World Cup Soccer

by | Dec 7, 2006 | Abroad

Related Categories: Abroad
Posts by: Brian

World Cup Soccer determined the rhythm of life for the first two weeks of my stay in Granada.  The Spaniards take their fdtbol very seriously, they are boisterous in their appreciation of the sport.  A bar full of Spaniards with the fdtbol on the TV is like an emergency at the fireworks stand.  No Spaniard with blood and not yogurt in his veins misses a game of the World Cup.  And Granada, what with the university and so on, has a very international population, so any night you wanted, you could find bars chock-full of patriots decked out in their country’s uniform jerseys, wild with elation or rage.  If you want to experience the ferocity of a European war without the actual carnage, go to Granada during the Mundial of soccer.

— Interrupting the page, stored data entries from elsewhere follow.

(** [demo_w0] once its two tables are derived, and the tables. *)
Definition demo_tables_w : Interp := (table "enum" demo_w0).2.

Definition demo_enums : gmap string Enum := value_of ∅ (enums demo_tables_w).1.

Definition demo_commands : gmap (option string) Command :=
  value_of ∅ (commands demo_tables_w).1.

(** The state with another profile. *)
Definition with_profile (p : string) (w : Interp) : Interp :=
  {| fresh := fresh w; spec := set_profile p (spec w) |}.

(** A computation that does the same whatever the profile is. *)
Definition profile_blind {A} (c : Py A) : Prop :=
  ∀ p w, c (with_profile p w) = ((c w).1, with_profile p (c w).2).

(** * Properties *)

(** ** The string methods on examples *)

Example strip_chars_const : PyStr.strip_chars "const" "const void **" = " void **".
Proof. reflexivity. Qed.

Example split_ws1_rest : PyStr.split_ws1 "  a  b c  " = ["a"; "b c  "].
Proof. reflexivity. Qed.

Example split_pipe : PyStr.split_char "|"%char "gl||gles2" = ["gl"; ""; "gles2"].
Proof. reflexivity. Qed.

Example replace_struct :
  PyStr.replace "struct " "" "struct _cl_context*" = "_cl_context*".
Proof. reflexivity. Qed.

Example int_examples :
  PyStr.int " 45 " = Some 45 ∧ PyStr.int "-3" = Some (-3) ∧ PyStr.int "4x" = None
  ∧ PyStr.int "" = None ∧ PyStr.int "+" = None.
Proof. repeat split; reflexivity. Qed.

(** ** Running a computation: inversion of a successful run *)

Lemma bind_Ok {A B} (c : Py A) (f : A → Py B) w b w' :
  (c ≫= f) w = (Ok b, w') →
  ∃ a w1, c w = (Ok a, w1) ∧ f a w1 = (Ok b, w').
Proof.
  unfold mbind, Py_bind. destruct (c w) as [[a|e] w1]; [eauto | discriminate].
Qed.

Lemma bind_run {A B} (c : Py A) (f : A → Py B) w a w1 :
  c w = (Ok a, w1) → (c ≫= f) w = f a w1.
Proof. unfold mbind, Py_bind. by intros ->. Qed.

Lemma bind_raise {A B} (c : Py A) (f : A → Py B) w e w1 :
  c w = (Raise e, w1) → (c ≫= f) w = (Raise e, w1).
Proof. unfold mbind, Py_bind. by intros ->. Qed.

Lemma result_bind_Ok {A B} (r : result A) (f : A → result B) b :
  r ≫= f = Ok b → ∃ a, r = Ok a ∧ f a = Ok b.
Proof. destruct r; [eauto | discriminate]. Qed.

Lemma lift_Ok {A} (r : result A) w a w' :
  lift r w = (Ok a, w') → r = Ok a ∧ w' = w.
Proof. unfold lift. by intros [= -> ->]. Qed.

Lemma ret_Ok {A} (x : A) w a w' :
  (mret x : Py A) w = (Ok a, w') → a = x ∧ w' = w.
Proof. unfold mret, Py_ret. by intros [= -> ->]. Qed.

Lemma update_Ok f w u w' :
  update f w = (Ok u, w') → w' = {| fresh := fresh w; spec := f (spec w) |}.
Proof. unfold update. by intros [= _ <-]. Qed.

Lemma new_Ok w i w' :
  new w = (Ok i, w') →
  i = fresh w ∧ w' = {| fresh := Pos.succ (fresh w); spec := spec w |}.
Proof. unfold new. by intros [= <- <-]. Qed.

Lemma self_Ok w s w' : self w = (Ok s, w') → s = spec w ∧ w' = w.
Proof. unfold self. by intros [= <- <-]. Qed.

Lemma raise_Ok {A} e w (a : A) w' : raise e w = (Ok a, w') → False.
Proof. unfold raise. discriminate. Qed.

(** Decompose a hypothesis stating that a computation returned. *)
Ltac run_inv H :=
  cbv beta in H;
  lazymatch type of H with
  | (_ ≫= _) _ = (Ok _, _) =>
      let a := fresh "a" in let w := fresh "w" in
      let H1 := fresh H in
      apply bind_Ok in H as (a & w & H1 & H); run_inv H1; run_inv H
  | lift _ _ = (Ok _, _) => apply lift_Ok in H as [H ->]
  | mret _ _ = (Ok _, _) =>
      let E := fresh in apply ret_Ok in H as [E ->]; try subst
  | update _ _ = (Ok _, _) => apply update_Ok in H as ->
  | new _ = (Ok _, _) => apply new_Ok in H as [-> ->]
  | self _ = (Ok _, _) => apply self_Ok in H as [-> ->]
  | raise _ _ = (Ok _, _) => by apply raise_Ok in H
  | _ => idtac
  end.

Lemma for_Ok {A} (body : A → Py unit) (I : list A → Interp → Prop) l w u w' :
  I [] w →
  (∀ pre x w1 w2, I pre w1 → body x w1 = (Ok tt, w2) → I (pre ++ [x]) w2) →
  for_ body l w = (Ok u, w') → I l w'.
Proof.
  intros H0 Hstep. revert w H0.
  assert (G : ∀ pre w, I pre w → for_ body l w = (Ok u, w') → I (pre ++ l) w').
  { induction l as [|x l IH]; intros pre w HI Hrun; simpl in Hrun.
    - apply ret_Ok in Hrun as [_ ->]. by rewrite app_nil_r.
    - apply bind_Ok in Hrun as ([] & w1 & Hx & Hrun).
      rewrite (assoc_L (++) pre [x] l : pre ++ x :: l = (pre ++ [x]) ++ l).
      eapply IH; [|done]. eauto. }
  intros w HI Hrun. by apply (G [] w).
Qed.


Lemma except_KeyError_Ok {A} (body handler : Py A) w a w' :
  except_KeyError body handler w = (Ok a, w') →
  body w = (Ok a, w') ∨ ∃ w1, body w = (Raise KeyError, w1) ∧ handler w1 = (Ok a, w').
Proof.
  unfold except_KeyError. destruct (body w) as [[x|[]] w1]; intros H; eauto; discriminate.
Qed.

#[global] Instance tables_step_refl : Reflexive tables_step.
Proof. intros w. split; auto. lia. Qed.

#[global] Instance tables_step_trans : Transitive tables_step.
Proof.
  intros a b c [] []. split; [congruence | auto | auto | lia].
Qed.

Lemma enums_cached w v : _enums (spec w) = Some v → enums w = (Ok v, w).
Proof. intros H. unfold enums, mbind, Py_bind, self. by rewrite H. Qed.

Lemma commands_cached w v : _commands (spec w) = Some v → commands w = (Ok v, w).
Proof. intros H. unfold commands, mbind, Py_bind, self. by rewrite H. Qed.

The festivities went on long and loudly into the night.  I and my apartment mates, English and German, northern Europeans all, with nothing but yogurt in our veins, prayed for the satellite feed to suffer some catastrophic and irreparable technical difficulty.  Granada is made of brick, concrete, and tile, and the apartment blocks have been designed and arranged to echo just as much as possible.  This adds greatly to the effect of car horns and firecrackers.  One of the great things about being a little kid in Spain was that the firecrackers were plentiful and cheap.

It kept me up late most nights, which was good for the novel.  At two in the morning, what else is there to do but write?  By the night of a big game for Spain, against France as I recall, I was fantasizing about sleep: hours and hours of it, between cool linen sheets, and in a soundproof room a thousand miles from the nearest television set.

I was in the apartment when the game started.  After the initial excitement was over, things were surprisingly quiet.  I was almost asleep when Spain scored its goal.  The resulting seismic event decided me I might as well get up and take a walk.

Granada is a great town to walk around in at night, and I hope that my Spanish friends will forgive me that, as I walked, I hoped that Spain would lose their game.  If they did, I might get some sleep later.

It didn’t seem like much was happening in the game.  You could tell, because in Granada you are never out of earshot of a bar.  I ambled all around town until a change in the atmosphere announced that the game was over.  Traffic picked up, and cars full of crazed, red and yellow bedecked young men careened along the boulevards.  One sported a loyal fan hanging out the window and holding a Spanish flag proudly aloft.  My heart sank.  I was very tired.

The next morning, I found out that Spain had lost after all.              That night, I was able to sleep with the window open, which was the only way to sleep in my room at all.  The nights were stiflingly hot, and any breeze at all was a relief.  At about five every morning the trash trucks made their rounds.   Since they don’t have alleys, big garbage and recycling containers sit out on the street every few blocks.  We had a set right in front of the building.  When they pick up and empty the glass-recycling containers, which hold several cubic meters each, it’s a sound to wake the dead.